--- Work to be completed ---
An exact copy of every entry is what's needed, so please transcribe them all.

*** Material for this exercise ***

(** The quotient of the mantissas, the exponent it is rounded from, and
    where the exact quotient lies. *)
Lemma div_core (mx my : positive) (ex ey : Z) :
  exists q e' l,
    SFdiv_core_binary prec emax (Zpos mx) ex (Zpos my) ey = (q, e', l)
    /\ (0 <= q)%Z /\ (e' <= fexp prec emax (Zdigits2 q + e'))%Z
    /\ IZR q * p2 e' <= IZR (Zpos mx) * p2 ex / (IZR (Zpos my) * p2 ey)
       < IZR (q + 1) * p2 e'.
Proof.
  unfold SFdiv_core_binary. cbn [Zdigits2]. rewrite fexp_eq.
  set (d1 := Zpos (digits2_pos mx)). set (d2 := Zpos (digits2_pos my)).
  set (e' := Z.min (Z.max (d1 + ex - (d2 + ey) - 53) (-1074)) (ex - ey)).
  set (s := (ex - ey - e')%Z).
  assert (0 <= s)%Z as Hs by (unfold s, e'; lia).
  set (m' := match s with
             | 0%Z => Zpos mx
             | Zpos _ => Z.shiftl (Zpos mx) s
             | Zneg _ => 0%Z
             end).
  assert (m' = Zpos mx * 2 ^ s)%Z as Hm'.
  { unfold m'. destruct s as [|p|p] eqn:E; [lia| |lia].
    now rewrite Z.shiftl_mul_pow2 by lia. }
  change (IntDef.Z.div_eucl m' (Zpos my)) with (Z.div_eucl m' (Zpos my)).
  pose proof (Z_div_mod m' (Zpos my) ltac:(lia)) as Hdm.
  destruct (Z.div_eucl m' (Zpos my)) as [q r]. destruct Hdm as [Hq Hr].
  assert (0 < 2 ^ s)%Z as Hps by (apply Z.pow_pos_nonneg; lia).
  assert (0 <= q)%Z as Hq0 by nia.
  exists q, e', (new_location (Zpos my) r). split; [reflexivity|]. split; [exact Hq0|].
  pose proof (digits2_pos_bounds mx) as [Hl1 Hu1]. fold d1 in Hl1, Hu1.
  pose proof (digits2_pos_bounds my) as [Hl2 Hu2]. fold d2 in Hl2, Hu2.
  assert (0 < d1)%Z as Hd1 by (unfold d1; lia).
  assert (0 < d2)%Z as Hd2 by (unfold d2; lia).
  split.
  - rewrite fexp_eq.
    destruct (Z_le_gt_dec e' (-1074)) as [|Hgt]; [lia|].
    (* above the smallest exponent the quotient has 53 bits *)
    assert (d2 - d1 + 53 <= s)%Z as Hs53 by (unfold s, e' in *; lia).
    assert (2 ^ 52 <= q)%Z as Hq52.
    { assert (2 ^ (d2 + 52) <= m')%Z as Hmlow.
      { rewrite Hm'. apply Z.le_trans with (2 ^ (d1 - 1) * 2 ^ s)%Z.
        - rewrite <- Z.pow_add_r by lia. apply Z.pow_le_mono_r; lia.
        - apply Z.mul_le_mono_nonneg_r; lia. }
      rewrite Z.pow_add_r in Hmlow by lia.
      assert (0 < 2 ^ d2)%Z by (apply Z.pow_pos_nonneg; lia).
      destruct (Z_le_gt_dec (2 ^ 52) q) as [|Hlt]; [assumption|exfalso].
      assert (Zpos my * q + r < 2 ^ d2 * 2 ^ 52)%Z; [|lia].
      assert (q + 1 <= 2 ^ 52)%Z by lia.
      assert (Zpos my * (q + 1) <= 2 ^ d2 * 2 ^ 52)%Z by (apply Z.mul_le_mono_nonneg; lia).
      lia. }
    pose proof (Zdigits2_lower q 52 ltac:(lia) Hq52). lia.
  - (* the place of the exact quotient *)
    assert (IZR (Zpos mx) * p2 ex / (IZR (Zpos my) * p2 ey)
            = IZR m' / IZR (Zpos my) * p2 e') as ->.
    { rewrite Hm', mult_IZR, <- p2_IZR by lia.
      assert (p2 ex = p2 s * p2 e' * p2 ey) as ->.
      { rewrite <- !p2_add. f_equal. unfold s. lia. }
      pose proof (p2_pos ey). assert (0 < IZR (Zpos my)) by (apply IZR_lt; lia).
      field. split; lra. }
    pose proof (p2_pos e') as Hpe.
    assert (0 < IZR (Zpos my)) as Hmy by (apply IZR_lt; lia).
    assert (IZR q <= IZR m' / IZR (Zpos my) < IZR (q + 1)) as [H1 H2].
    { rewrite Hq, !plus_IZR, mult_IZR.
      destruct Hr as [Hr1 Hr2]. apply IZR_le in Hr1. apply IZR_lt in Hr2.
      split.
      - apply Rmult_le_reg_r with (IZR (Zpos my)); [lra|].
        unfold Rdiv. rewrite Rmult_assoc, Rinv_l by lra. nra.
      - apply Rmult_lt_reg_r with (IZR (Zpos my)); [lra|].
        unfold Rdiv. rewrite Rmult_assoc, Rinv_l by lra. nra. }
    split; nra.
Qed.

*** End of Material for this exercise ***

--- Output ---
(** The quotient of the mantissas, the exponent it is rounded from, and
    where the exact quotient lies. *)
Lemma div_core (mx my : positive) (ex ey : Z) :
  exists q e' l,
    SFdiv_core_binary prec emax (Zpos mx) ex (Zpos my) ey = (q, e', l)
    /\ (0 <= q)%Z /\ (e' <= fexp prec emax (Zdigits2 q + e'))%Z
    /\ IZR q * p2 e' <= IZR (Zpos mx) * p2 ex / (IZR (Zpos my) * p2 ey)
       < IZR (q + 1) * p2 e'.
Proof.
  unfold SFdiv_core_binary. cbn [Zdigits2]. rewrite fexp_eq.
  set (d1 := Zpos (digits2_pos mx)). set (d2 := Zpos (digits2_pos my)).
  set (e' := Z.min (Z.max (d1 + ex - (d2 + ey) - 53) (-1074)) (ex - ey)).
  set (s := (ex - ey - e')%Z).
  assert (0 <= s)%Z as Hs by (unfold s, e'; lia).
  set (m' := match s with
             | 0%Z => Zpos mx
             | Zpos _ => Z.shiftl (Zpos mx) s
             | Zneg _ => 0%Z
             end).
  assert (m' = Zpos mx * 2 ^ s)%Z as Hm'.
  { unfold m'. destruct s as [|p|p] eqn:E; [lia| |lia].
    now rewrite Z.shiftl_mul_pow2 by lia. }
  change (IntDef.Z.div_eucl m' (Zpos my)) with (Z.div_eucl m' (Zpos my)).
  pose proof (Z_div_mod m' (Zpos my) ltac:(lia)) as Hdm.
  destruct (Z.div_eucl m' (Zpos my)) as [q r]. destruct Hdm as [Hq Hr].
  assert (0 < 2 ^ s)%Z as Hps by (apply Z.pow_pos_nonneg; lia).
  assert (0 <= q)%Z as Hq0 by nia.
  exists q, e', (new_location (Zpos my) r). split; [reflexivity|]. split; [exact Hq0|].
  pose proof (digits2_pos_bounds mx) as [Hl1 Hu1]. fold d1 in Hl1, Hu1.
  pose proof (digits2_pos_bounds my) as [Hl2 Hu2]. fold d2 in Hl2, Hu2.
  assert (0 < d1)%Z as Hd1 by (unfold d1; lia).
  assert (0 < d2)%Z as Hd2 by (unfold d2; lia).
  split.
  - rewrite fexp_eq.
    destruct (Z_le_gt_dec e' (-1074)) as [|Hgt]; [lia|].
    (* above the smallest exponent the quotient has 53 bits *)
    assert (d2 - d1 + 53 <= s)%Z as Hs53 by (unfold s, e' in *; lia).
    assert (2 ^ 52 <= q)%Z as Hq52.
    { assert (2 ^ (d2 + 52) <= m')%Z as Hmlow.
      { rewrite Hm'. apply Z.le_trans with (2 ^ (d1 - 1) * 2 ^ s)%Z.
        - rewrite <- Z.pow_add_r by lia. apply Z.pow_le_mono_r; lia.
        - apply Z.mul_le_mono_nonneg_r; lia. }
      rewrite Z.pow_add_r in Hmlow by lia.
      assert (0 < 2 ^ d2)%Z by (apply Z.pow_pos_nonneg; lia).
      destruct (Z_le_gt_dec (2 ^ 52) q) as [|Hlt]; [assumption|exfalso].
      assert (Zpos my * q + r < 2 ^ d2 * 2 ^ 52)%Z; [|lia].
      assert (q + 1 <= 2 ^ 52)%Z by lia.
      assert (Zpos my * (q + 1) <= 2 ^ d2 * 2 ^ 52)%Z by (apply Z.mul_le_mono_nonneg; lia).
      lia. }
    pose proof (Zdigits2_lower q 52 ltac:(lia) Hq52). lia.
  - (* the place of the exact quotient *)
    assert (IZR (Zpos mx) * p2 ex / (IZR (Zpos my) * p2 ey)
            = IZR m' / IZR (Zpos my) * p2 e') as ->.
    { rewrite Hm', mult_IZR, <- p2_IZR by lia.
      assert (p2 ex = p2 s * p2 e' * p2 ey) as ->.
      { rewrite <- !p2_add. f_equal. unfold s. lia. }
      pose proof (p2_pos ey). assert (0 < IZR (Zpos my)) by (apply IZR_lt; lia).
      field. split; lra. }
    pose proof (p2_pos e') as Hpe.
    assert (0 < IZR (Zpos my)) as Hmy by (apply IZR_lt; lia).
    assert (IZR q <= IZR m' / IZR (Zpos my) < IZR (q + 1)) as [H1 H2].
    { rewrite Hq, !plus_IZR, mult_IZR.
      destruct Hr as [Hr1 Hr2]. apply IZR_le in Hr1. apply IZR_lt in Hr2.
      split.
      - apply Rmult_le_reg_r with (IZR (Zpos my)); [lra|].
        unfold Rdiv. rewrite Rmult_assoc, Rinv_l by lra. nra.
      - apply Rmult_lt_reg_r with (IZR (Zpos my)); [lra|].
        unfold Rdiv. rewrite Rmult_assoc, Rinv_l by lra. nra. }
    split; nra.
Qed.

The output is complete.